Becker held her for a while, as she wept. She was like that. She took the misfortunes of others to heart. If only I could have done something to atone, she said. It’s not your fault, he’d said, patting her back. The kids were standing in the doorway.
‘What’s happened, Mum?’ Wendy said.
‘I caught another yabbie today,’ Terry said.
They’d stood like that until all had dried out. Saying nothing for about a minute, which had helped.
Then Robyn blew her nose and said: ‘She called today.’
‘Who called?’
‘Adeline.’
‘She’s still here?’
‘You put her in at the Pioneer, dear. And told her you’d do something for her.’
‘I told her to go back to Sydney. What did she want?’
‘She said she’d run out of money.’
‘Run out of money? I left a thousand dollars on her account at the motel.’
‘She said she’d had expenses.’
‘What expenses?’
‘She said they’d had to make a lot of phone calls to Sydney.’
‘Why?’
‘She had to tell all her friends what a wonderful man you had been. Also, she had to get her father out of jail.’
‘How is she going to do that?’
‘She’s hired a lawyer.’
‘She’s hired a lawyer? Who has she hired?’
‘Someone named Waterford. Apparently he’s famous.’
‘What for?’
‘Taking on impossible cases and winning.’
‘Is he any good?’
‘Apparently his family make crystal.’
‘She said his family makes crystal?’
‘That’s what she said, dear.’
‘So that impressed her? His family makes crystal? How does that make him a good lawyer?’
‘Harry, I don’t know. That’s the way she talks.’
‘She’s totally irrational.’
‘She’s such a sad woman,’ Robyn said.
‘She’s a conniving little bitch.’
‘Oh, she can’t be that bad.’
‘She was born that way. She has a small reptilian brain, the kind that has to snap at anything that moves.’
‘Oh, please don’t say that. I’ve never heard you say such a thing about any woman.’

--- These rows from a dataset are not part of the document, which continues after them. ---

(** The magnitude of the double rate, against the exact rate [B / d / mb]
    of [B] bytes in [d] seconds. *)
Lemma rate_magnitude (B : Z) (d : Q) :
  1 <= B < 2 ^ 63 ->
  (pow2 (-900) <= d)%Q -> (d <= pow2 900)%Q ->
  exists te bf s v,
    round_magnitude d = Some te
    /\ (0 < te)%Q
    /\ round_magnitude (inject_Z B) = Some bf
    /\ round_magnitude (bf / te) = Some s
    /\ round_magnitude (s / ((4503599627370496 # 4294967296))) = Some v
    /\ (Qabs (v - inject_Z B / d / mb)
        <= inject_Z B / d / mb * (1 # 2 ^ 50))%Q.
Proof.
  intros [HB1 HB2] Hd1 Hd2.
  assert (Hd : (0 < d)%Q)
    by (apply Qlt_le_trans with (pow2 (-900)); [apply pow2_pos|done]).
  assert (Hdn : ~ (d == 0)%Q)
    by (intros E; rewrite E in Hd; by apply Qlt_irrefl in Hd).
  assert (HBq1 : (1 <= inject_Z B)%Q) by (rewrite Zle_Qle in HB1; done).
  assert (HBq2 : (inject_Z B <= pow2 63)%Q).
  { rewrite pow2_inject by lia. rewrite <- Zle_Qle. lia. }
  assert (HBq0 : (0 <= inject_Z B)%Q) by lra.
  set (Bq := inject_Z B) in *.
  assert (He0 : (0 <= 1 * (1 - eps))%Q) by (vm_compute; discriminate).
  assert (He0' : (0 < 1 * (1 - eps))%Q) by reflexivity.
  assert (He1' : (0 < 1 * (1 + eps))%Q) by reflexivity.
  (* the difference of the clock readings *)
  destruct (round_step d 1 1 d) as (te & Hte & Hte1 & Hte2);
    [lra|lra|lra|lra| | |].
  { apply Qle_trans with (pow2 (-900)); [by apply pow2_le|done]. }
  { apply Qle_lt_trans with (pow2 900); [done|reflexivity]. }
  assert (Htepos : (0 < te)%Q).
  { apply Qlt_le_trans with (d * (1 * (1 - eps)))%Q; [|done].
    by apply Qmult_lt_0_compat. }
  (* the number of bytes *)
  destruct (round_step Bq 1 1 Bq) as (bf & Hbf & Hbf1 & Hbf2);
    [lra|lra|lra|lra| | |].
  { apply Qle_trans with 1%Q; [vm_compute; discriminate|done]. }
  { apply Qle_lt_trans with (pow2 63); [done|reflexivity]. }
  (* bytes per second *)
  assert (Hr1 : (pow2 (-900) <= Bq / d)%Q).
  { apply Qle_shift_div_l; [done|].
    apply Qle_trans with (pow2 (-900) * pow2 900)%Q.
    - apply Qmult_le_l; [apply pow2_pos|done].
    - rewrite <- pow2_add. simpl. done. }
  assert (Hr2 : (Bq / d <= pow2 963)%Q).
  { apply Qle_shift_div_r; [done|].
    apply Qle_trans with (pow2 963 * pow2 (-900))%Q.
    - rewrite <- pow2_add. simpl. done.
    - apply Qmult_le_l; [apply pow2_pos|done]. }
  assert (Hr0 : (0 <= Bq / d)%Q).
  { apply Qle_trans with (pow2 (-900)); [apply Qlt_le_weak, pow2_pos|done]. }
  destruct (div_step Bq d (1 * (1 - eps)) (1 * (1 + eps))
              (1 * (1 - eps)) (1 * (1 + eps)) bf te HBq0 Hd He0 He0' He1'
              Hbf1 Hbf2 Hte1 Hte2)
    as [Hq1 Hq2].
  set (c1 := (1 * (1 - eps) / (1 * (1 + eps)))%Q) in *.
  set (c2 := (1 * (1 + eps) / (1 * (1 - eps)))%Q) in *.
  assert (Hc1 : (0 <= c1)%Q) by (vm_compute; discriminate).
  assert (Hc2 : (0 <= c2)%Q) by (vm_compute; discriminate).
  destruct (round_step (Bq / d) c1 c2 (bf / te) Hr0 Hc1 Hq1 Hq2)
    as (s & Hs & Hs1 & Hs2).
  { apply Qle_trans with (pow2 (-900) * c1)%Q; [vm_compute; discriminate|].
    apply Qle_trans with (Bq / d * c1)%Q; [|done].
    by apply Qmult_le_compat_r. }
  { apply Qle_lt_trans with (pow2 963 * c2)%Q; [|reflexivity].
    apply Qle_trans with (Bq / d * c2)%Q; [done|].
    by apply Qmult_le_compat_r. }
  (* megabytes per second *)
  set (M := (4503599627370496 # 4294967296)%Q).
  set (c3 := (c1 * (1 - eps))%Q) in *.
  set (c4 := (c2 * (1 + eps))%Q) in *.
  assert (Hc3 : (0 <= c3)%Q) by (vm_compute; discriminate).
  assert (HM1 : (mb * 1 <= M)%Q) by (vm_compute; discriminate).
  assert (HM2 : (M <= mb * 1)%Q) by (vm_compute; discriminate).
  destruct (div_step (Bq / d) mb c3 c4 1 1 s M Hr0 ltac:(reflexivity) Hc3
              ltac:(reflexivity) ltac:(reflexivity) Hs1 Hs2 HM1 HM2)
    as [Hp1 Hp2].
  set (c5 := (c3 / 1)%Q) in *. set (c6 := (c4 / 1)%Q) in *.
  assert (Hc5 : (0 <= c5)%Q) by (vm_compute; discriminate).
  assert (Hc6 : (0 <= c6)%Q) by (vm_compute; discriminate).
  assert (Hm1 : (pow2 (-920) <= Bq / d / mb)%Q).
  { apply Qle_shift_div_l; [reflexivity|].
    apply Qle_trans with (pow2 (-900))%Q; [vm_compute; discriminate|done]. }
  assert (Hm2 : (Bq / d / mb <= pow2 943)%Q).
  { apply Qle_shift_div_r; [reflexivity|].
    apply Qle_trans with (pow2 963)%Q; [done|vm_compute; discriminate]. }
  assert (Hm0 : (0 <= Bq / d / mb)%Q).
  { apply Qle_trans with (pow2 (-920)); [apply Qlt_le_weak, pow2_pos|done]. }
  destruct (round_step (Bq / d / mb) c5 c6 (s / M) Hm0 Hc5 Hp1 Hp2)
    as (v & Hv & Hv1 & Hv2).
  { apply Qle_trans with (pow2 (-920) * c5)%Q; [vm_compute; discriminate|].
    apply Qle_trans with (Bq / d / mb * c5)%Q; [|done].
    by apply Qmult_le_compat_r. }
  { apply Qle_lt_trans with (pow2 943 * c6)%Q; [|reflexivity].
    apply Qle_trans with (Bq / d / mb * c6)%Q; [done|].
    by apply Qmult_le_compat_r. }
  exists te, bf, s, v.
  split; [exact Hte|]. split; [exact Htepos|]. split; [exact Hbf|].
  split; [exact Hs|]. split; [exact Hv|].
  apply Qabs_Qle_condition.
  assert (Hlo : (1 - (1 # 2 ^ 50) <= c5 * (1 - eps))%Q)
    by (vm_compute; discriminate).
  assert (Hhi : (c6 * (1 + eps) <= 1 + (1 # 2 ^ 50))%Q)
    by (vm_compute; discriminate).
  assert (Hmpos : (0 < Bq / d / mb)%Q)
    by (apply Qlt_le_trans with (pow2 (-920)); [apply pow2_pos|done]).
  set (r := (Bq / d / mb)%Q) in *.
  assert (Hl : (r * (1 - (1 # 2 ^ 50)) <= r * (c5 * (1 - eps)))%Q)
    by (apply Qmult_le_l; [exact Hmpos|exact Hlo]).
  assert (Hh : (r * (c6 * (1 + eps)) <= r * (1 + (1 # 2 ^ 50)))%Q)
    by (apply Qmult_le_l; [exact Hmpos|exact Hhi]).
  split.
  - apply Qle_trans with (r * (1 - (1 # 2 ^ 50)) - r)%Q; [|lra].
    clear. lra.
  - apply Qle_trans with (r * (1 + (1 # 2 ^ 50)) - r)%Q; [lra|].
    clear. lra.
Qed.

Lemma Qabs_nonneg_eq (x : Q) : (0 <= x)%Q -> Qabs x = x.
Proof.
  destruct x as [n d]. unfold Qle. simpl. intros H. unfold Qabs.
  f_equal. lia.
Qed.

Lemma Qltb_inject_Z (b : Z) : Qltb (inject_Z b) 0 = (b <? 0).
Proof.
  destruct (b <? 0) eqn:Hb.
  - apply Qltb_lt. apply Z.ltb_lt in Hb. by rewrite Zlt_Qlt in Hb.
  - apply Qltb_ge. apply Z.ltb_ge in Hb. by rewrite Zle_Qle in Hb.
Qed.

Lemma Qabs_rate (b : Z) (d : Q) :
  (0 < d)%Q ->
  (Qabs (inject_Z b / d / mb) == inject_Z (Z.abs b) / d / mb)%Q.
Proof.
  intros Hd. unfold Qdiv.
  rewrite !Qabs_Qmult, !Qabs_Qinv.
  rewrite (Qabs_pos d) by (by apply Qlt_le_weak).
  rewrite (Qabs_pos mb) by discriminate.
  reflexivity.
Qed.

Lemma round_magnitude_zero (x : Q) :
  (x <= 0)%Q -> round_magnitude x = Some 0%Q.
Proof.
  intros Hx. unfold round_magnitude.
  apply Qle_bool_iff in Hx. by rewrite Hx.
Qed.

(** A difference that is not positive does not pass the test
    [time_elapsed > 0]. *)
Lemma float_sub_not_positive (a b : Q) :
  (a - b <= 0)%Q -> float_positive (float_sub a b) = false.
Proof.
  intros Hle. unfold float_sub, round_binary64.
  destruct (Qltb (a - b) 0) eqn:Hs.
  - by destruct (round_magnitude (Qabs (a - b))).
  - apply Qltb_ge in Hs.
    assert (H0 : (Qabs (a - b) <= 0)%Q).
    { rewrite Qabs_pos by done. done. }
    by rewrite (round_magnitude_zero _ H0).
Qed.

(** A difference that passes the test is positive. *)
Lemma float_sub_positive (a b : Q) :
  float_positive (float_sub a b) = true -> (0 < a - b)%Q.
Proof.
  intros Hp. destruct (Qlt_le_dec 0 (a - b)) as [|Hle]; [done|].
  by rewrite (float_sub_not_positive _ _ Hle) in Hp.
Qed.
(** X1: focusing the root connects the root and every gateway of the graph,
    by name, and no endpoint at all. *)
Theorem focus_root (ms : Microservice.t) (n : string) :
  exists c : ConnectedElements.t,
    getConnectedElements
      (Some {| ElementRef.type := microservice_t; ElementRef.name := n |})
      (Some ms) = Some c
    /\ ConnectedElements.microservice c = true
    /\ (forall g, g ∈ ConnectedElements.gateways c
                  <-> exists gw, gw ∈ option_list (Microservice.gateways ms)
                                 /\ Gateway.name gw = g)
    /\ ConnectedElements.inbound c = ∅
    /\ ConnectedElements.outbound c = ∅.
Proof.
  unfold getConnectedElements. simpl. eexists. split; [reflexivity|]. simpl.
  split; [reflexivity|]. split; [|split; reflexivity].
  intros g. rewrite forEach_add_spec, elem_of_union, elem_of_list_to_set.
  rewrite list_elem_of_fmap. split.
  - intros [(gw & -> & Hin) | Hempty]; [now exists gw | set_solver].
  - intros (gw & Hin & <-). left. now exists gw.
Qed.
(** While no call of [render] is suspended, what the browser does by
    itself is to let time pass and to run the registered callbacks: the
    page stays as it is until a frame comes, and then shows the content of
    the callback that was registered last. *)
Lemma quiet_turns ts : ∀ l : EventLoop.Loop,
  Forall EventLoop.background ts →
  EventLoop.inFlight l = [] →
  EventLoop.inFlight (EventLoop.turns ts l) = []
  ∧ (EventLoop.frameCallbacks (EventLoop.turns ts l) = EventLoop.frameCallbacks l
     ∧ appHtml (EventLoop.blog (EventLoop.turns ts l)) = appHtml (EventLoop.blog l)
     ∧ loadingHidden (EventLoop.blog (EventLoop.turns ts l)) = loadingHidden (EventLoop.blog l)
     ∨ EventLoop.frameCallbacks (EventLoop.turns ts l) = []
       ∧ match last (EventLoop.frameCallbacks l) with
         | Some content =>
           appHtml (EventLoop.blog (EventLoop.turns ts l)) = content
           ∧ loadingHidden (EventLoop.blog (EventLoop.turns ts l)) = true
         | None =>
           appHtml (EventLoop.blog (EventLoop.turns ts l)) = appHtml (EventLoop.blog l)
           ∧ loadingHidden (EventLoop.blog (EventLoop.turns ts l))
             = loadingHidden (EventLoop.blog l)
         end).
Proof.
  induction ts as [|t ts IH]; intros l Hb Hq; [split; [done|by left]|].
  apply Forall_cons in Hb as [Hb Hbs].
  change (EventLoop.turns (t :: ts) l) with (EventLoop.turns ts (EventLoop.turn t l)).
  assert (Hstep : EventLoop.inFlight (EventLoop.turn t l) = []
    ∧ (EventLoop.frameCallbacks (EventLoop.turn t l) = EventLoop.frameCallbacks l
       ∧ appHtml (EventLoop.blog (EventLoop.turn t l)) = appHtml (EventLoop.blog l)
       ∧ loadingHidden (EventLoop.blog (EventLoop.turn t l)) = loadingHidden (EventLoop.blog l)
       ∨ EventLoop.frameCallbacks (EventLoop.turn t l) = []
         ∧ match last (EventLoop.frameCallbacks l) with
           | Some content =>
             appHtml (EventLoop.blog (EventLoop.turn t l)) = content
             ∧ loadingHidden (EventLoop.blog (EventLoop.turn t l)) = true
           | None =>
             appHtml (EventLoop.blog (EventLoop.turn t l)) = appHtml (EventLoop.blog l)
             ∧ loadingHidden (EventLoop.blog (EventLoop.turn t l))
               = loadingHidden (EventLoop.blog l)
           end)).
  { destruct t as [view slug| |k|ms|]; try done; cbn [EventLoop.turn].
    - unfold EventLoop.resume. rewrite Hq. cbn. split; [done|by left].
    - destruct (0 <=? ms)%Z; (split; [done|by left]).
    - unfold EventLoop.animationFrame. cbn [EventLoop.inFlight EventLoop.frameCallbacks
        EventLoop.blog]. split; [done|]. right. split; [done|].
      destruct (frameCallbacks_run (EventLoop.frameCallbacks l) (EventLoop.blog l)) as [_ H].
      cbv zeta in H. destruct (last (EventLoop.frameCallbacks l)); [done|]. by rewrite H. }
  destruct Hstep as [Hq1 Hstep].
  destruct (IH (EventLoop.turn t l) Hbs Hq1) as [Hq2 Hrest]. split; [exact Hq2|].
  destruct Hstep as [(Hf1 & Ha1 & Hl1)|[Hf1 Hp1]], Hrest as [(Hf2 & Ha2 & Hl2)|[Hf2 Hp2]].
  - left. split_and!; congruence.
  - right. split; [done|]. rewrite Hf1, Ha1, Hl1 in Hp2. exact Hp2.
  - right. split; [congruence|]. rewrite Ha2, Hl2. exact Hp1.
  - right. split; [done|]. rewrite Hf1 in Hp2. cbn [last] in Hp2.
    destruct Hp2 as [-> ->]. exact Hp1.
Qed.

(** The suspended calls of a page that was idle once are calls of
    [render]: every turn keeps them tame. *)
Lemma turns_tame ts : ∀ l : EventLoop.Loop,
  EventLoop.tame l → EventLoop.tame (EventLoop.turns ts l).
Proof.
  induction ts as [|t ts IH]; intros l Ht; [done|].
  apply (IH (EventLoop.turn t l)).
  destruct t as [view slug| |k|ms|].
  - by apply click_turn.
  - cbn [EventLoop.turn]. unfold EventLoop.history_back, mbind, EventLoop.Listener_bind.
    unfold EventLoop.on_blog at 1. unfold gets.
    destruct (historyIndex (EventLoop.blog l)) as [|j]; [done|].
    unfold EventLoop.on_blog. unfold modify, gets.
    cbn [EventLoop.blog EventLoop.inFlight EventLoop.frameCallbacks history set_historyIndex].
    destruct (default None (history (EventLoop.blog l) !! j)) as [s|]; [|done].
    rewrite onPopState_run, render_begins.
    cbn [EventLoop.blog EventLoop.inFlight EventLoop.frameCallbacks].
    match goal with
    | |- EventLoop.tame (EventLoop.proceed None (EventLoop.view_content ?s) _) =>
      destruct (proceed_render l s) as (_ & Htame & _)
    end.
    cbv zeta in Htame. apply Htame in Ht.
    by destruct (EventLoop.view_content _) as [[c|e] st'|on st' rest].
  - by apply background_turn.
  - by apply background_turn.
  - by apply background_turn.
Qed.
(** * GoalWeaver: goal graph, adaptive planner and shared state store

    A shallow embedding of [goalweaver/types.py], [goalweaver/goal_graph.py],
    [goalweaver/planner.py] and [goalweaver/memory.py], with the snapshot
    writer of [goalweaver/runtime.py], the registry of
    [goalweaver/tools.py] and [slugify] of [gw_code/utils.py].

    Python dictionaries keep insertion order, and that order is observable
    here (node iteration, topological order, the stable sort of the planner),
    so dictionaries are association lists with dictionary update semantics.
    An exception does not roll back what a method has already done, so every
    method returns the state it leaves behind together with its outcome. *)

From Stdlib Require Import List String ZArith Lia Bool Permutation Sorted.
Import ListNotations.
Local Open Scope string_scope.
Local Open Scope list_scope.
Set Warnings "-register-all".

(** ** Values *)

(** A JSON-like Python value ([Any] in the source).  Numbers are integers;
    floating point numbers are outside this model. *)
Inductive json : Type :=
| JNull
| JBool (b : bool)
| JInt (z : Z)
| JStr (s : string)
| JList (l : list json)
| JDict (d : list (string * json)).

(** Python exceptions raised on the paths modelled below. *)
Inductive exn : Type :=
| KeyError
| TypeError
| AttributeError
| ValueError
| AssertionError
| RuntimeError
| NetworkXUnfeasible
| NetworkXError.

Inductive result (A : Type) : Type :=
| Ok (a : A)
| Raise (e : exn).
Arguments Ok {A} a.
Arguments Raise {A} e.

(** ** Insertion-ordered dictionaries *)

Section Dict.
Context {V : Type}.

Fixpoint lookup (k : string) (d : list (string * V)) : option V :=
  match d with
  | [] => None
  | (k', v) :: r => if String.eqb k k' then Some v else lookup k r
  end.

(** [d[k] = v]: an existing key keeps its position, a new key goes last. *)
Fixpoint upsert (k : string) (v : V) (d : list (string * V)) : list (string * V) :=
  match d with
  | [] => [(k, v)]
  | (k', v') :: r =>
      if String.eqb k k' then (k', v) :: r else (k', v') :: upsert k v r
  end.

(** [del d[k]] *)
Fixpoint remove_key (k : string) (d : list (string * V)) : list (string * V) :=
  match d with
  | [] => []
  | (k', v') :: r =>
      if String.eqb k k' then r else (k', v') :: remove_key k r
  end.

Definition keys (d : list (string * V)) : list string := map fst d.

Definition has_key (k : string) (d : list (string * V)) : bool :=
  match lookup k d with Some _ => true | None => false end.

(** [d.update(other)] *)
Definition update_all (d other : list (string * V)) : list (string * V) :=
  fold_left (fun acc kv => upsert (fst kv) (snd kv) acc) other d.
End Dict.

(** ** types.py *)

Inductive Priority : Type := LOW | MEDIUM | HIGH | CRITICAL.

(** [int(priority)] *)
Definition priority_int (p : Priority) : Z :=
  match p with LOW => 1 | MEDIUM => 2 | HIGH => 3 | CRITICAL => 4 end.

Inductive GoalStatus : Type :=
| PENDING | READY | IN_PROGRESS | BLOCKED | DONE | FAILED.

Definition status_eqb (a b : GoalStatus) : bool :=
  match a, b with
  | PENDING, PENDING | READY, READY | IN_PROGRESS, IN_PROGRESS
  | BLOCKED, BLOCKED | DONE, DONE | FAILED, FAILED => true
  | _, _ => false
  end.
(** * Shallow embedding of [GroqModel] (src/app/llm/model/model.py)

    The class keeps an ordered list of API keys, a cursor into it, a
    per-key usage dictionary and one ChatGroq client bound to the
    current key.  Python exceptions are modelled by [exn]; methods are
    functions in a state-and-exception monad over the object's fields,
    where a raised exception keeps the mutations done before it.

    Two environment variables are read: [GROQ_API_KEYS] by [__init__],
    and [GROQ_API_KEY] by the groq client that [ChatGroq] builds when it
    is given no usable key; both are explicit inputs ([raw_keys] and
    [groq_env]).  The ChatGroq client's token counter and its [ainvoke]
    are external collaborators and are section variables.  The [print]
    calls are diagnostics only and are not modelled. *)

From Stdlib Require Import ZArith Lia Ascii String.
From stdpp Require Import base list gmap strings.

Open Scope Z_scope.

(** ** Python values *)

(** Exceptions the class can raise or let through. *)
Inductive exn :=
| ValueError (msg : string)
| KeyError (key : string)
| IndexError
| ZeroDivisionError
| GroqError (msg : string)
| ProviderError (detail : string).

(** [langchain_core.messages]: the two message kinds [chat] builds. *)
Inductive message :=
| SystemMessage (content : string)
| HumanMessage (content : string).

She was pouring him a whiskey. He was exhausted, could not take much more of this. She brought it to him with a coaster, placing it on the small table at his elbow. It was perfect blackwood, Tasmanian. Highly polished. She always polished everything at least once a week. It smelled wonderfully of polish, Sheraton.
She’d picked up the table at a place down a back lane in Wagga, where you could always find some wonderful old stuff. If you knew where to look. Although she found it a bit difficult to get around. Hardly get behind the wheel of the Nissan, now being seven months gone. She tended to waddle a bit and to lean back for balance. But it was a joy, being pregnant again. And smilingly proud.
Everyone saying she looked marvellous and asking who was her doctor. She had regular check-ups, and, against her better judgement, had had a scan. It was a girl. She did not, however, tell Becker. He probably wished for a boy, not having one of his own. And she not wanting to disappoint him at this stage.
‘So,’ she said, sitting beside him with her bitter lemon. She was off alcohol completely and had been since she’d first heard. ‘What are you going to do?’
‘Do you mean to tell me she’s gone through a thousand dollars in a day?’
‘She said she’s been buying things at Grace Brothers.’
‘On tick?’
‘No, she said she’d come to an arrangement with the manager at the Pioneer. She assigned the whole one-thousand dollars to the motel, which promised to pay for her purchases up to a limit of seven-hundred dollars.’
‘What happens to the other three hundred?’
‘Apparently the motel keeps it as a service fee.’
‘Thirty per cent service fee? They are worse than the banks.’ He was fed up. He had an obligation, he knew. Not to Adeline, but his children. If they were his children, the two girls. Sometimes he doubted it. He sighed. ‘Oh, God, Rob, how can I get rid of her?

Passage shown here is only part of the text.